What to produce —
Using the records that follow, count the lines containing the word "Stdlib" and give that number only.

Task data —
(** * Portfolio position aggregation: the Dashboard's [loadPortfolioMetrics]
      and the Portfolios page's [calculatePortfolioValue].

    The TypeScript sources are embedded as Rocq functions.  A JavaScript
    [number] is an IEEE 754 binary64 value, modelled by the Standard
    Library's [spec_float] with precision 53 and maximal exponent 1024, so
    that rounding, signed zeros, infinities and NaN are those of the
    program.  A JavaScript [Map] is an insertion-ordered association list. *)

From Stdlib Require Import ZArith List String Bool Lia.
From Stdlib Require Import Floats.SpecFloat.
Import ListNotations.

Local Open Scope string_scope.
Local Open Scope list_scope.

(** ** JavaScript numbers *)

Module JSNumber.

Definition prec : Z := 53.
Definition emax : Z := 1024.

Definition number : Type := spec_float.

Definition add : number -> number -> number := SFadd prec emax.
Definition sub : number -> number -> number := SFsub prec emax.
Definition mul : number -> number -> number := SFmul prec emax.
Definition div : number -> number -> number := SFdiv prec emax.

(** [x <= y] and [x > y]; both are [false] as soon as one side is NaN. *)
Definition leb (x y : number) : bool := SFleb x y.
Definition gtb (x y : number) : bool := SFltb y x.

(** The literal [m * 2^e], rounded to binary64; [of_Z z] is an integer literal. *)
Definition of_scaled (m e : Z) : number := binary_normalize prec emax m e false.
Definition of_Z (z : Z) : number := of_scaled z 0.

Definition zero : number := S754_zero false.
Definition hundred : number := of_Z 100.
Definition NaN : number := S754_nan.

(** [Number.isFinite]. *)
Definition isFinite (x : number) : bool :=
  match x with
  | S754_zero _ | S754_finite _ _ _ => true
  | S754_infinity _ | S754_nan => false
  end.

(** [x === 0] (true for both zeros). *)
Definition is_zero (x : number) : bool :=
  match x with
  | S754_zero _ => true
  | _ => false
  end.

(** ToBoolean on numbers: [0], [-0] and [NaN] are falsy. *)
Definition truthy (x : number) : bool :=
  match x with
  | S754_zero _ | S754_nan => false
  | _ => true
  end.

(** [x || 0] where [x] may be [undefined]. *)
Definition or_zero (x : option number) : number :=
  match x with
  | Some v => if truthy v then v else zero
  | None => zero
  end.

(** A finite, strictly positive binary64 value (a positive real quantity). *)
Definition positive_real (x : number) : bool :=
  match x with
  | S754_finite false m e => bounded prec emax m e
  | _ => false
  end.

End JSNumber.

Import JSNumber.

Declare Scope number_scope.
Delimit Scope number_scope with num.
Bind Scope number_scope with number.
Infix "+" := add : number_scope.
Infix "-" := sub : number_scope.
Infix "*" := mul : number_scope.
Infix "/" := div : number_scope.

(** ** JavaScript [Map<string, V>]: keys in insertion order *)

Module JSMap.
Section Ops.
Context {V : Type}.

Definition t : Type := list (string * V).

Definition empty : t := [].

Fixpoint get (k : string) (m : t) : option V :=
  match m with
  | [] => None
  | (k', v) :: m' => if String.eqb k k' then Some v else get k m'
  end.

(** [set] on a present key replaces the value where it stands; on an
    absent key it appends the entry. *)
Fixpoint set (k : string) (v : V) (m : t) : t :=
  match m with
  | [] => [(k, v)]
  | (k', v') :: m' =>
      if String.eqb k k' then (k, v) :: m' else (k', v') :: set k v m'
  end.

Fixpoint delete (k : string) (m : t) : t :=
  match m with
  | [] => []
  | (k', v') :: m' =>
      if String.eqb k k' then m' else (k', v') :: delete k m'
  end.

Definition values (m : t) : list V := map snd m.
Definition entries (m : t) : list (string * V) := m.
End Ops.
Arguments t : clear implicits.
End JSMap.

(** ** The data model of src/types/index.ts *)

Module Stock.
Record t : Type := mk
  { id : string; symbol : string; name : string; sector : string }.
End Stock.

Inductive TransactionType : Type := buy | sell.

Module Transaction.
(** [stock] is the optional joined record ([stock?: Stock]); a Firestore
    transaction document carries only [stock_id]. *)
Record t : Type := mk
  { stock_id : string;
    transaction_type : TransactionType;
    quantity : number;
    price : number;
    fees : number;
    stock : option Stock.t }.
End Transaction.

Module Holding.
Record t : Type := mk
  { stock : Stock.t;
    quantity : number;
    averagePrice : number;
    currentPrice : number;
    totalCost : number;
    currentValue : number;
    unrealizedGain : number;
    unrealizedGainPercent : number;
    weight : number }.
End Holding.

Module SectorSlice.
Record t : Type := mk
  { sector : string; value : number; percentage : number }.
End SectorSlice.

Module PortfolioMetrics.
Record t : Type := mk
  { totalValue : number;
    totalCost : number;
    totalGain : number;
    totalGainPercent : number;
    cagr : number;
    volatility : number;
    sharpeRatio : number;
    maxDrawdown : number;
    beta : number;
    holdings : list Holding.t;
    sectorAllocation : list SectorSlice.t }.
End PortfolioMetrics.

Final answer —
2